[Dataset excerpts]
□ □ □ □ □ □ □
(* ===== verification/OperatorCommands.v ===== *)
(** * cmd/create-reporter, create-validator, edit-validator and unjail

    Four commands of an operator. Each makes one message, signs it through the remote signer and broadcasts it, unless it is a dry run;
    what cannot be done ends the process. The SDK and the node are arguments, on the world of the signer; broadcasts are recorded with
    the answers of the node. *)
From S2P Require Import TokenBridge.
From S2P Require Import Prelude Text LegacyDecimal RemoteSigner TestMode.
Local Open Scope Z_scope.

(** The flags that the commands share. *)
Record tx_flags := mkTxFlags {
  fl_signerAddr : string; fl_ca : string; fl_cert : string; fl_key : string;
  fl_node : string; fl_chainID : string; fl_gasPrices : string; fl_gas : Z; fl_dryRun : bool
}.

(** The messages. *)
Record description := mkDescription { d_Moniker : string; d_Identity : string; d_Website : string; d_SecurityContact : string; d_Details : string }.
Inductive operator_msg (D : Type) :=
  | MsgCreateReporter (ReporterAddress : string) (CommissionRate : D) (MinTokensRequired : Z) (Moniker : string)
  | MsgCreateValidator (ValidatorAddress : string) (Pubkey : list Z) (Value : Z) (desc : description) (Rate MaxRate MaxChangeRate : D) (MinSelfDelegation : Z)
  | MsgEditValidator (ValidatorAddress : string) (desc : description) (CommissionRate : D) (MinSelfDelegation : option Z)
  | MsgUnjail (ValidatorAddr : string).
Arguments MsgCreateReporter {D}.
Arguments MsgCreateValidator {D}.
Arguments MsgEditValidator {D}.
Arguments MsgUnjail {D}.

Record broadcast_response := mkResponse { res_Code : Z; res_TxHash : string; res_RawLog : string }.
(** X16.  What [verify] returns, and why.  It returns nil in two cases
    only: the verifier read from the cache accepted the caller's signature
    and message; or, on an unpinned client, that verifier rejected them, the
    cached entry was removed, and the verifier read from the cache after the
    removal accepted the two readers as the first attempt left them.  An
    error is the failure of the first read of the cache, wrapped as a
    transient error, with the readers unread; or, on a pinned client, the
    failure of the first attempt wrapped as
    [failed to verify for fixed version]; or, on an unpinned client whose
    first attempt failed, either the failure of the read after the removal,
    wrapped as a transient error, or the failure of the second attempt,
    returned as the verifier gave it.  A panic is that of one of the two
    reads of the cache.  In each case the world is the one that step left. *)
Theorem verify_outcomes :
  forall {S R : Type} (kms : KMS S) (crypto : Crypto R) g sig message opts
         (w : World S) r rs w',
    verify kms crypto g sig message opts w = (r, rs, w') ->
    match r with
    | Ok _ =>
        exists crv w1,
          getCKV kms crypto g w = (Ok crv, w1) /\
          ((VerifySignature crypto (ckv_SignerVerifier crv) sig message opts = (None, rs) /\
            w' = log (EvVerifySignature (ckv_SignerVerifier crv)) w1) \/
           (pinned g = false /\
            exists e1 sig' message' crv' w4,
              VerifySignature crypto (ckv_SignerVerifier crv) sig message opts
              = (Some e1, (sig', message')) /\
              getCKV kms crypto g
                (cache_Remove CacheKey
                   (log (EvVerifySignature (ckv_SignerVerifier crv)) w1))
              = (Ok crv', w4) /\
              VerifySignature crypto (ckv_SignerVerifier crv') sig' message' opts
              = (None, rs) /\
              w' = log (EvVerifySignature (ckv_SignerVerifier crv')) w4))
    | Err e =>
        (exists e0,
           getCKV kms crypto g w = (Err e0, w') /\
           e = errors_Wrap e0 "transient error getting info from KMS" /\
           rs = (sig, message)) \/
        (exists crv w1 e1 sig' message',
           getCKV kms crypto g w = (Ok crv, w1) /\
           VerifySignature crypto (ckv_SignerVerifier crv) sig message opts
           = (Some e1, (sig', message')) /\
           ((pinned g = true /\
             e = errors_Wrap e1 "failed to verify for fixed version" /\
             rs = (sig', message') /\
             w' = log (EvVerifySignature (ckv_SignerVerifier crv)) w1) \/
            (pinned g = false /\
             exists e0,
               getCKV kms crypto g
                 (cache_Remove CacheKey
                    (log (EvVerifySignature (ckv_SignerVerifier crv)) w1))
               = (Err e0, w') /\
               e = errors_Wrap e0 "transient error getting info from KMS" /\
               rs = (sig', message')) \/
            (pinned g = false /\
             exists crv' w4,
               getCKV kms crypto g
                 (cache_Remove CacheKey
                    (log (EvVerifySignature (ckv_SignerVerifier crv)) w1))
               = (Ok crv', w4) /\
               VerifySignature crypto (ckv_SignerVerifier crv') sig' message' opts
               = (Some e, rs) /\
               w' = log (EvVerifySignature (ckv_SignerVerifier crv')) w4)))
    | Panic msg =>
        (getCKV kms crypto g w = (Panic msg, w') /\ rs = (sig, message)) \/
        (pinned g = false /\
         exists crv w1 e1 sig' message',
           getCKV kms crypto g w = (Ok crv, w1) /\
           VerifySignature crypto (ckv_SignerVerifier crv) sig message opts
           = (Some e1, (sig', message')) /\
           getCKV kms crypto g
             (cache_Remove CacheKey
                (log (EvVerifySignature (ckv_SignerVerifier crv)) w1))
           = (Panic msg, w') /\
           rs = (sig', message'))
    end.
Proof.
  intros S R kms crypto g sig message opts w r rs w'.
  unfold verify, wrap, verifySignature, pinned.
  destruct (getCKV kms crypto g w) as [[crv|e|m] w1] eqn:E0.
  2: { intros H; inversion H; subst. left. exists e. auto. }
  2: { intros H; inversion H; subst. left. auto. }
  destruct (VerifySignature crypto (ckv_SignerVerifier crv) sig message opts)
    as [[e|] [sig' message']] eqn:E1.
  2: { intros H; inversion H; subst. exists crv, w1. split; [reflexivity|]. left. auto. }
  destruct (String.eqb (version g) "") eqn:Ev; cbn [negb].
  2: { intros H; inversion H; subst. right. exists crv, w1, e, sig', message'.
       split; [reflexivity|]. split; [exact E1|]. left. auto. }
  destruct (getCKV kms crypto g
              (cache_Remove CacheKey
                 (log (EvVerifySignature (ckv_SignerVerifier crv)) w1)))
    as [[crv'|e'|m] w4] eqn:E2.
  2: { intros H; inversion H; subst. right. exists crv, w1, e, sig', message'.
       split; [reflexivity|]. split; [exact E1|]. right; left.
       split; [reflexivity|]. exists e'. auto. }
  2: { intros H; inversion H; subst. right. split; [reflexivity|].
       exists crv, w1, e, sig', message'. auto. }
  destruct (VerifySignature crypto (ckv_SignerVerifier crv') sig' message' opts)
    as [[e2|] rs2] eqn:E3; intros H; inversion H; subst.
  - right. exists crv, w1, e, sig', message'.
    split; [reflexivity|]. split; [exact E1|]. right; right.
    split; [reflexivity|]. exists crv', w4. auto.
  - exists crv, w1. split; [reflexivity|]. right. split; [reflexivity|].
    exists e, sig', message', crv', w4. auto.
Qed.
□ □ □ □ □ □ □
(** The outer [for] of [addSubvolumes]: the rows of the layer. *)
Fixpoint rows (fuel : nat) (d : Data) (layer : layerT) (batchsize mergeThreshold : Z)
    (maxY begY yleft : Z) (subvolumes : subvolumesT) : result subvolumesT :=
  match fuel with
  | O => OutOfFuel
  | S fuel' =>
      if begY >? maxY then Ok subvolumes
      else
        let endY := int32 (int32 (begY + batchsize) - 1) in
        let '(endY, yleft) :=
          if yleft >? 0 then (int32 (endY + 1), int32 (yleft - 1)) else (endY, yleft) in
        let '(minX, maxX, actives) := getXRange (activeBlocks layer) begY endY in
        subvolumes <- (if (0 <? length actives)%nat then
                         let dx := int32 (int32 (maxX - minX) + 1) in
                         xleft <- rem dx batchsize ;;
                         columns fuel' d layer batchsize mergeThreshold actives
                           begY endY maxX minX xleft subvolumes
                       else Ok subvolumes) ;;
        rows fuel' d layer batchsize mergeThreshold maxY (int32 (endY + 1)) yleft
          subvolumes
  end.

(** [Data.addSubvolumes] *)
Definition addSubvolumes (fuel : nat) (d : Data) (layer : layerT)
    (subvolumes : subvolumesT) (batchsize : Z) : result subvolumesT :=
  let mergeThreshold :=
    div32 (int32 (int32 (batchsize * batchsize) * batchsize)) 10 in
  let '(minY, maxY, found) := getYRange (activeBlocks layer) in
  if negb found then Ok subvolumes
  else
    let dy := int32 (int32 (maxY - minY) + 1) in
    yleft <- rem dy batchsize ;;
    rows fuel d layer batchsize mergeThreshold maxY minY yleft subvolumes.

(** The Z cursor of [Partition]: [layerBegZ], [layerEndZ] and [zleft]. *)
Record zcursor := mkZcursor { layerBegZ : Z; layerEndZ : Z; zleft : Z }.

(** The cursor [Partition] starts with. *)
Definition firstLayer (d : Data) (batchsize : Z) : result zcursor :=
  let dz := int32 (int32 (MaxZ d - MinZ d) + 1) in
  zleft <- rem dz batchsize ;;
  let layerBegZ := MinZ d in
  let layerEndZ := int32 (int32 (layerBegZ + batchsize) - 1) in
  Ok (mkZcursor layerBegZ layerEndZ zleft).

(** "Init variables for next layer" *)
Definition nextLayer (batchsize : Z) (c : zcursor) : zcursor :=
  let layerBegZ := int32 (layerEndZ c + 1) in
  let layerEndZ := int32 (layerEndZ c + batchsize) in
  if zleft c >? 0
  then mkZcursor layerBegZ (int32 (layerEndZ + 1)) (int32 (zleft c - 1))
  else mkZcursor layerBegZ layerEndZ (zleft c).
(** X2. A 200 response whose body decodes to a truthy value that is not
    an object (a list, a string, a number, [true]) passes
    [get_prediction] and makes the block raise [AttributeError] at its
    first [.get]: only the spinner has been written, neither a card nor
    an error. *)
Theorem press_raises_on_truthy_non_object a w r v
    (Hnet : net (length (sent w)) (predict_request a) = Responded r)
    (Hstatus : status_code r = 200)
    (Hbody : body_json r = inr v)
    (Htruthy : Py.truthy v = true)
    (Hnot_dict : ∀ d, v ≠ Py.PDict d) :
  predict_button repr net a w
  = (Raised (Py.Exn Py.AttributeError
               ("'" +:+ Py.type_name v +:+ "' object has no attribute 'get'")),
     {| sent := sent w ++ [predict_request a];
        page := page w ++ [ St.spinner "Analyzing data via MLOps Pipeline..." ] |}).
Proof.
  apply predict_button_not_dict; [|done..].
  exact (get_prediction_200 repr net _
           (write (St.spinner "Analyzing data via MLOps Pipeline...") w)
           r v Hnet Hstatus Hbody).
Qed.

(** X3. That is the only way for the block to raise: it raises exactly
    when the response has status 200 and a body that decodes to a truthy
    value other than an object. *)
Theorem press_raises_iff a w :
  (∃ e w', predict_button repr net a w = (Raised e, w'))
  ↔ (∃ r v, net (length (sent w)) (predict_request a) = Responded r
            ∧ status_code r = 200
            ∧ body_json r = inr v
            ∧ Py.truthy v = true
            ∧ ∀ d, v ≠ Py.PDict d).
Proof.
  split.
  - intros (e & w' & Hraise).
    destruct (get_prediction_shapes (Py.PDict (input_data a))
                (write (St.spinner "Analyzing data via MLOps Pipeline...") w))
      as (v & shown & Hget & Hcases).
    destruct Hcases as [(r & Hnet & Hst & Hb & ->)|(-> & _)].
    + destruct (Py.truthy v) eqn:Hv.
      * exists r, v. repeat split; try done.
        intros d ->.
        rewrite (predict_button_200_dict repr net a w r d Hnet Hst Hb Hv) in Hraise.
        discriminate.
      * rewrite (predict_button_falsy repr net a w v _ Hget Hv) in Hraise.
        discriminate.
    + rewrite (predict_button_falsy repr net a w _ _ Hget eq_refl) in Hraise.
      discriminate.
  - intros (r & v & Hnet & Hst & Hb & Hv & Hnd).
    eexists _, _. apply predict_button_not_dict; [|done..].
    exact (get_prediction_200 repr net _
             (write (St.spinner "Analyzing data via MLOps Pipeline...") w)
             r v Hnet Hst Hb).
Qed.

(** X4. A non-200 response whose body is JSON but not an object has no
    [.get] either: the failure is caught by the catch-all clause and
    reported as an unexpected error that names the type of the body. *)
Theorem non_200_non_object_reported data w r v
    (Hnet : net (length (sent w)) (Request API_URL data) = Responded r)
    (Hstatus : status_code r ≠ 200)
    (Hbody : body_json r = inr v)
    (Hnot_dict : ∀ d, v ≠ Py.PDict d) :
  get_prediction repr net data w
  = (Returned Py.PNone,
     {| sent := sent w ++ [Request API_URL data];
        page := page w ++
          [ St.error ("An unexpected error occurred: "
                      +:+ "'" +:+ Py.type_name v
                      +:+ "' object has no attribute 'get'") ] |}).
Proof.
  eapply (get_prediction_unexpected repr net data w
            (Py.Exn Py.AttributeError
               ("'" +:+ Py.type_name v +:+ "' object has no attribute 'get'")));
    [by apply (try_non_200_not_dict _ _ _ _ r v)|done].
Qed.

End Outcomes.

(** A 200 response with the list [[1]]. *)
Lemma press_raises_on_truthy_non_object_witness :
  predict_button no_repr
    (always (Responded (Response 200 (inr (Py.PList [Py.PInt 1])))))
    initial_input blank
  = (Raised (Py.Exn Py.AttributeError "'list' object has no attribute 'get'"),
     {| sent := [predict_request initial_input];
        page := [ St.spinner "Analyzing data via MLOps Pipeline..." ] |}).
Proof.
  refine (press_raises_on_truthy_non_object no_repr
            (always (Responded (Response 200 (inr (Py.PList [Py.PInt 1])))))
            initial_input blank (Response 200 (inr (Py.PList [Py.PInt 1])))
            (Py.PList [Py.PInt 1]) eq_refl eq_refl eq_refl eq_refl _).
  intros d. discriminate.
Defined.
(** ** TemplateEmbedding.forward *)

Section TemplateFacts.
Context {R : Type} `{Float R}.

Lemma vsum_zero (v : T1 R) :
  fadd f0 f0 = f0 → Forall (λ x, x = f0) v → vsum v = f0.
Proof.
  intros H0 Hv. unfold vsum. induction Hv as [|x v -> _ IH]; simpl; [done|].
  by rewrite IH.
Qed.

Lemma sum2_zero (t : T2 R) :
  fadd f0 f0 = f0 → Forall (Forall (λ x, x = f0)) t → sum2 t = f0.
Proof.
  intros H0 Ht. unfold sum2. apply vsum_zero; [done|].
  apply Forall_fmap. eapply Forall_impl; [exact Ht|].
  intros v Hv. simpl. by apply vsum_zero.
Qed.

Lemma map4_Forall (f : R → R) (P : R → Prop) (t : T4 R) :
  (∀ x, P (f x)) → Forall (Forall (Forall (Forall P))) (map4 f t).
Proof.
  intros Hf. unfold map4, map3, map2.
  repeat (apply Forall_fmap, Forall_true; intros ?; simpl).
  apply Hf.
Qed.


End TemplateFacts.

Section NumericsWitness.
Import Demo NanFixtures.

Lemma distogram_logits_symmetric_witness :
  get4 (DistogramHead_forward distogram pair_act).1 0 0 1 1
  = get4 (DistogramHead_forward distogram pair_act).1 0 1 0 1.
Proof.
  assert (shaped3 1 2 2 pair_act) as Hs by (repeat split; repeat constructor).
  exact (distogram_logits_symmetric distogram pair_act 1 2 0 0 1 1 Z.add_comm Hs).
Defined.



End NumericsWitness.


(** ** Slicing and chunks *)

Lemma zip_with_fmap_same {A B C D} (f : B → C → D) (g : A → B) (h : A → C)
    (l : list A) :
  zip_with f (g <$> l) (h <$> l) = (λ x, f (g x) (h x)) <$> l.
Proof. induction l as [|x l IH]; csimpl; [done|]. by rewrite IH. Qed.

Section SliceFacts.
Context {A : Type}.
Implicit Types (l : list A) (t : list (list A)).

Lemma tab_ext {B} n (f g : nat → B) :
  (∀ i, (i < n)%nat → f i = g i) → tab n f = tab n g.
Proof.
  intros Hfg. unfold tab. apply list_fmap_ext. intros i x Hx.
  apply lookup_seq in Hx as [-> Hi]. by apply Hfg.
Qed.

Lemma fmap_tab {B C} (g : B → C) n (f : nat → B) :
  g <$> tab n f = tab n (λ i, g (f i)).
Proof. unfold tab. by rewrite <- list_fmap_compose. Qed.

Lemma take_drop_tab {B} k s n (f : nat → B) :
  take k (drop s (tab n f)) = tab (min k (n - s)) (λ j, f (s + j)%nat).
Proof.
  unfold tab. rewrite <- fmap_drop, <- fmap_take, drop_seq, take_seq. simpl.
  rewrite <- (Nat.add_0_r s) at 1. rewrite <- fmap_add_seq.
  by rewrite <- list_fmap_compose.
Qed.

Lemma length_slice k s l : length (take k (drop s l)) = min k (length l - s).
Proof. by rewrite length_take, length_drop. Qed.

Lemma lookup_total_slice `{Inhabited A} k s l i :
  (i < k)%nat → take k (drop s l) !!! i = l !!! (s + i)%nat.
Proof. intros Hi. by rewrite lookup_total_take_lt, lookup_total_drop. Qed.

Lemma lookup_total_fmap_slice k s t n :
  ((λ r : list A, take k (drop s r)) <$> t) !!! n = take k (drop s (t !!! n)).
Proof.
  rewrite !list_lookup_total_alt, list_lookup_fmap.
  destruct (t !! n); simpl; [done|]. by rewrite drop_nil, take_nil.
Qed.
□ □ □ □ □ □ □
• **What you have to do**
Transcribe the records above exactly, beginning at the line that contains "(* ===== verification/OperatorCommands.v" and ending with the line that contains "in two cases", both included, and nothing else.

• **Exercise answer**
(* ===== verification/OperatorCommands.v ===== *)
(** * cmd/create-reporter, create-validator, edit-validator and unjail

    Four commands of an operator. Each makes one message, signs it through the remote signer and broadcasts it, unless it is a dry run;
    what cannot be done ends the process. The SDK and the node are arguments, on the world of the signer; broadcasts are recorded with
    the answers of the node. *)
From S2P Require Import TokenBridge.
From S2P Require Import Prelude Text LegacyDecimal RemoteSigner TestMode.
Local Open Scope Z_scope.

(** The flags that the commands share. *)
Record tx_flags := mkTxFlags {
  fl_signerAddr : string; fl_ca : string; fl_cert : string; fl_key : string;
  fl_node : string; fl_chainID : string; fl_gasPrices : string; fl_gas : Z; fl_dryRun : bool
}.

(** The messages. *)
Record description := mkDescription { d_Moniker : string; d_Identity : string; d_Website : string; d_SecurityContact : string; d_Details : string }.
Inductive operator_msg (D : Type) :=
  | MsgCreateReporter (ReporterAddress : string) (CommissionRate : D) (MinTokensRequired : Z) (Moniker : string)
  | MsgCreateValidator (ValidatorAddress : string) (Pubkey : list Z) (Value : Z) (desc : description) (Rate MaxRate MaxChangeRate : D) (MinSelfDelegation : Z)
  | MsgEditValidator (ValidatorAddress : string) (desc : description) (CommissionRate : D) (MinSelfDelegation : option Z)
  | MsgUnjail (ValidatorAddr : string).
Arguments MsgCreateReporter {D}.
Arguments MsgCreateValidator {D}.
Arguments MsgEditValidator {D}.
Arguments MsgUnjail {D}.

Record broadcast_response := mkResponse { res_Code : Z; res_TxHash : string; res_RawLog : string }.
(** X16.  What [verify] returns, and why.  It returns nil in two cases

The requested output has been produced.